We say we want revival, but we ignore the prophetic voice He’s already positioned among us.
We say we want healing, but we scoff at our pastor’s imperfections.
We say we want power, but we refuse to submit to the ones He has sent and set over us in the Body of Christ.

The woman with the issue of blood wasn’t playing games. She was desperate. When she heard about Jesus, she believed in Him. She saw Jesus not just as a man, but as the One sent from the Father.
And because she believed, she placed a demand on Him, and healing power flowed.

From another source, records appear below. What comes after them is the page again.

(** The tool as a client calls it; [period] and [interval] fall back to
    their declared defaults. *)
Definition call_get_historical_prices {V} (w : World V) (symbol : string)
    (period interval start end_ : option string) : io (HistoricalPrices V) :=
  s ← lift (validate_symbol symbol);
  get_historical_prices w s (default "1y" period) (default "1d" interval) start end_.

End StockHistory.

(** ** Python numbers, their formatting and [repr] *)

Module PyNum.

(** A Python float is an IEEE 754 binary64 value. *)
Definition prec : Z := 53.
Definition emax : Z := 1024.

(** The numbers the chart code computes with: [int] and [float]. *)
Inductive num :=
| PInt (z : Z)
| PFloat (f : spec_float).

(** Conversion of an int to the nearest float. *)
Definition float_of_Z (z : Z) : result spec_float :=
  match binary_normalize prec emax z 0 false with
  | S754_infinity _ => Raise (OverflowError "int too large to convert to float")
  | f => Ok f
  end.

(** [float(x)] *)
Definition py_float (x : num) : result spec_float :=
  match x with
  | PInt z => float_of_Z z
  | PFloat f => Ok f
  end.

(** [int(x)]: truncation towards zero. *)
Definition py_int (x : num) : result Z :=
  match x with
  | PInt z => Ok z
  | PFloat (S754_zero _) => Ok 0
  | PFloat (S754_finite s m e) => Ok (cond_Zopp s (Z.shiftl (Zpos m) e))
  | PFloat (S754_infinity _) =>
      Raise (OverflowError "cannot convert float infinity to integer")
  | PFloat S754_nan => Raise (ValueError "cannot convert float NaN to integer")
  end.

(** [a - b] *)
Definition py_sub (a b : num) : result num :=
  match a, b with
  | PInt x, PInt y => Ok (PInt (x - y))
  | _, _ =>
      fa ← py_float a; fb ← py_float b;
      Ok (PFloat (SFsub prec emax fa fb))
  end.

(** [a * b] *)
Definition py_mul (a b : num) : result num :=
  match a, b with
  | PInt x, PInt y => Ok (PInt (x * y))
  | _, _ =>
      fa ← py_float a; fb ← py_float b;
      Ok (PFloat (SFmul prec emax fa fb))
  end.

(** [x == 0] *)
Definition is_zero (x : num) : bool :=
  match x with
  | PInt z => z =? 0
  | PFloat (S754_zero _) => true
  | PFloat _ => false
  end.

(** [x >= 0] *)
Definition ge_zero (x : num) : bool :=
  match x with
  | PInt z => 0 <=? z
  | PFloat f => SFleb (S754_zero false) f
  end.

(** The quotient of two ints, rounded once to the nearest float. *)
Definition int_truediv (x y : Z) : result spec_float :=
  match x, y with
  | _, Z0 => Raise ZeroDivisionError
  | Z0, _ => Ok (S754_zero (y <? 0))
  | _, _ =>
      match SFdiv prec emax
              (S754_finite (x <? 0) (Z.to_pos (Z.abs x)) 0)
              (S754_finite (y <? 0) (Z.to_pos (Z.abs y)) 0) with
      | S754_infinity _ =>
          Raise (OverflowError "integer division result too large for a float")
      | f => Ok f
      end
  end.

(** [a / b] *)
Definition py_truediv (a b : num) : result num :=
  if is_zero b then Raise ZeroDivisionError
  else match a, b with
       | PInt x, PInt y => PFloat <$> int_truediv x y
       | _, _ =>
           fa ← py_float a; fb ← py_float b;
           Ok (PFloat (SFdiv prec emax fa fb))
       end.

(** *** Fixed-point formatting: the [.Nf] presentation type *)

(** [m * 2^e * 10^p] rounded to the nearest integer, ties to even. *)
Definition scaled_round (m : positive) (e : Z) (p : nat) : Z :=
  let n := Zpos m * 10 ^ Z.of_nat p in
  if 0 <=? e then n * 2 ^ e
  else
    let d := 2 ^ (- e) in
    let q := n / d in
    let r := n mod d in
    match 2 * r ?= d with
    | Lt => q
    | Gt => q + 1
    | Eq => if Z.even q then q else q + 1
    end.

Fixpoint zeros (n : nat) : string :=
  match n with
  | O => EmptyString
  | S n' => String "0" (zeros n')
  end.

(** The decimal text of [n / 10^p] with exactly [p] fractional digits. *)
Definition fixed_digits (n : Z) (p : nat) : string :=
  let ip := n / 10 ^ Z.of_nat p in
  let fp := pretty (n mod 10 ^ Z.of_nat p) in
  match p with
  | O => pretty ip
  | S _ => pretty ip +:+ "." +:+ zeros (p - String.length fp) +:+ fp
  end.

Definition sign_text (plus negative : bool) : string :=
  if negative then "-" else if plus then "+" else EmptyString.

(** [format(f, '.Nf')], or ['+.Nf'] when [plus]. *)
Definition format_f (plus : bool) (p : nat) (f : spec_float) : string :=
  match f with
  | S754_zero s => sign_text plus s +:+ fixed_digits 0 p
  | S754_finite s m e => sign_text plus s +:+ fixed_digits (scaled_round m e p) p
  | S754_infinity s => sign_text plus s +:+ "inf"
  | S754_nan => sign_text plus false +:+ "nan"
  end.

(** The same on any number: an int is converted to float first. *)
Definition py_format_f (plus : bool) (p : nat) (x : num) : result string :=
  format_f plus p <$> py_float x.

(** *** [repr] *)

Definition dquote : ascii := "034"%char.
Definition squote : ascii := "039"%char.
Definition backslash : ascii := "092"%char.

Definition hex_digit (n : N) : ascii :=
  if (n <? 10)%N then ascii_of_N (48 + n) else ascii_of_N (87 + n).

Definition singleton (c : ascii) : string := String c EmptyString.

(** One character inside a quoted [repr]; non-printable ones are escaped. *)
Definition repr_char (quote c : ascii) : string :=
  if Ascii.eqb c backslash then String backslash (singleton backslash)
  else if Ascii.eqb c quote then String backslash (singleton quote)
  else if (code c =? 9)%N then String backslash "t"
  else if (code c =? 10)%N then String backslash "n"
  else if (code c =? 13)%N then String backslash "r"
  else if ((code c <? 32) || (127 <=? code c))%N then
    String backslash (String "x" (String (hex_digit (code c / 16))
                                    (singleton (hex_digit (code c mod 16)))))
  else singleton c.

We are invited to do the same.

It is time for us to embrace honor again. It’s time to recognise those whom God has sent to us to help us and lead us. It’s time to humble ourselves and turn from the sin of familiarity which has made the us apathetic and powerless. It’s time to come into God’s House with faith and expectation and place a fresh demand on the anointing our leaders carry—not because of their charisma, but because of their calling.

Now is the time to place a demand on the anointing.
Now is the time to honor the ones He has sent.
Now is the time to receive the reward.